Your answer should be only the lines below from the one with "cbn [memory]; by" to the one with "key) = true).", repeated exactly, ends included.

***** RECORDED INFORMATION *****

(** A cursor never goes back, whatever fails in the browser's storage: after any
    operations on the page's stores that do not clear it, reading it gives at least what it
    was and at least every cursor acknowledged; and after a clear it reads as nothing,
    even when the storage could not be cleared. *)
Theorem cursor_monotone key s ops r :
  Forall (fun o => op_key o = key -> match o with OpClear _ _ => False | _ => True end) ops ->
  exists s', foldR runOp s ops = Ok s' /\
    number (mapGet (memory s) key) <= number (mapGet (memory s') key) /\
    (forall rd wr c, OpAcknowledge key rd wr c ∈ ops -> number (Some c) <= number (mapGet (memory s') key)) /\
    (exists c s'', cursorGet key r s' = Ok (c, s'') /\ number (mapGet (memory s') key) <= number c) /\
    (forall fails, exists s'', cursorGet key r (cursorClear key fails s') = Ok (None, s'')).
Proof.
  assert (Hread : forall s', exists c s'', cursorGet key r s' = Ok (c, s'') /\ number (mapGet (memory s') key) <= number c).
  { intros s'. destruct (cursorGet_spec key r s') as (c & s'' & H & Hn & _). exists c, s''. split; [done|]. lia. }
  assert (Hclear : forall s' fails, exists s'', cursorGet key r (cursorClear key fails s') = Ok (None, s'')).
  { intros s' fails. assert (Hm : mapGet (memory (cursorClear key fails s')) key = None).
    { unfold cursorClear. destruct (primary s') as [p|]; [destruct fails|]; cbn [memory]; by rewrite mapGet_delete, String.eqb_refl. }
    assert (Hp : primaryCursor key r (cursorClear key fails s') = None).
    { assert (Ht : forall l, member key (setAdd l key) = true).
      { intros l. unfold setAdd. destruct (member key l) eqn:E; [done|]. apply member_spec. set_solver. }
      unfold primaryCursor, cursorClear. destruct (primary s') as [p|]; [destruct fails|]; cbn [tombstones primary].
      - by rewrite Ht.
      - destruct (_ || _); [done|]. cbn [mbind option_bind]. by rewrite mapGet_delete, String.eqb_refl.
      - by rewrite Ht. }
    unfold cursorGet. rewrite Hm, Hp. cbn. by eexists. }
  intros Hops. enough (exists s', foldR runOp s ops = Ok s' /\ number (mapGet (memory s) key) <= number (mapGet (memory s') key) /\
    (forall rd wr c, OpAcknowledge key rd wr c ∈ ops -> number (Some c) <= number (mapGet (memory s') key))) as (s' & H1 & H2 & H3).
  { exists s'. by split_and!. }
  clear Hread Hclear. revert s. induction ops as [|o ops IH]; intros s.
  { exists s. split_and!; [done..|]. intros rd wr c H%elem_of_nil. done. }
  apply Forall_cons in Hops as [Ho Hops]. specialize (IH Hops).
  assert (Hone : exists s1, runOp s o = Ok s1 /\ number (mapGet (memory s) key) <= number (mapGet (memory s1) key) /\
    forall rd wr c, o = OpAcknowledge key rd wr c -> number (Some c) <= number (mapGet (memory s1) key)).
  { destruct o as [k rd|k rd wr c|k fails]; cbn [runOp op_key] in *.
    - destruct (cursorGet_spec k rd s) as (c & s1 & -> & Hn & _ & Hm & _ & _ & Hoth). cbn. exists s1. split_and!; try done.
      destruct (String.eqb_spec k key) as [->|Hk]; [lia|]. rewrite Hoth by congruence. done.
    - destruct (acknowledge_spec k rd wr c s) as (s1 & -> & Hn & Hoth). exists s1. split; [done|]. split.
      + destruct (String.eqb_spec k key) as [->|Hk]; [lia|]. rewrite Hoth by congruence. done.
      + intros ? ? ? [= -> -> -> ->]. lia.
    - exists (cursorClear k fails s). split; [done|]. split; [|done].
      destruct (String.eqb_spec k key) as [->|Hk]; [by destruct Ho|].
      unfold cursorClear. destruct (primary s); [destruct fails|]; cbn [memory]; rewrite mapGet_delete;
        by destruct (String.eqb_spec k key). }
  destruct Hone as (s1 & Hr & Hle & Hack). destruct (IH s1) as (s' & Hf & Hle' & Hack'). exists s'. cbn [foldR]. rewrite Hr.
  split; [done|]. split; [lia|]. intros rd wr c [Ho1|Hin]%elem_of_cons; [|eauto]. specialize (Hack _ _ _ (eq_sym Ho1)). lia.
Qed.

*****

### [FINISHED EXERCISE]
    { unfold cursorClear. destruct (primary s') as [p|]; [destruct fails|]; cbn [memory]; by rewrite mapGet_delete, String.eqb_refl. }
    assert (Hp : primaryCursor key r (cursorClear key fails s') = None).
    { assert (Ht : forall l, member key (setAdd l key) = true).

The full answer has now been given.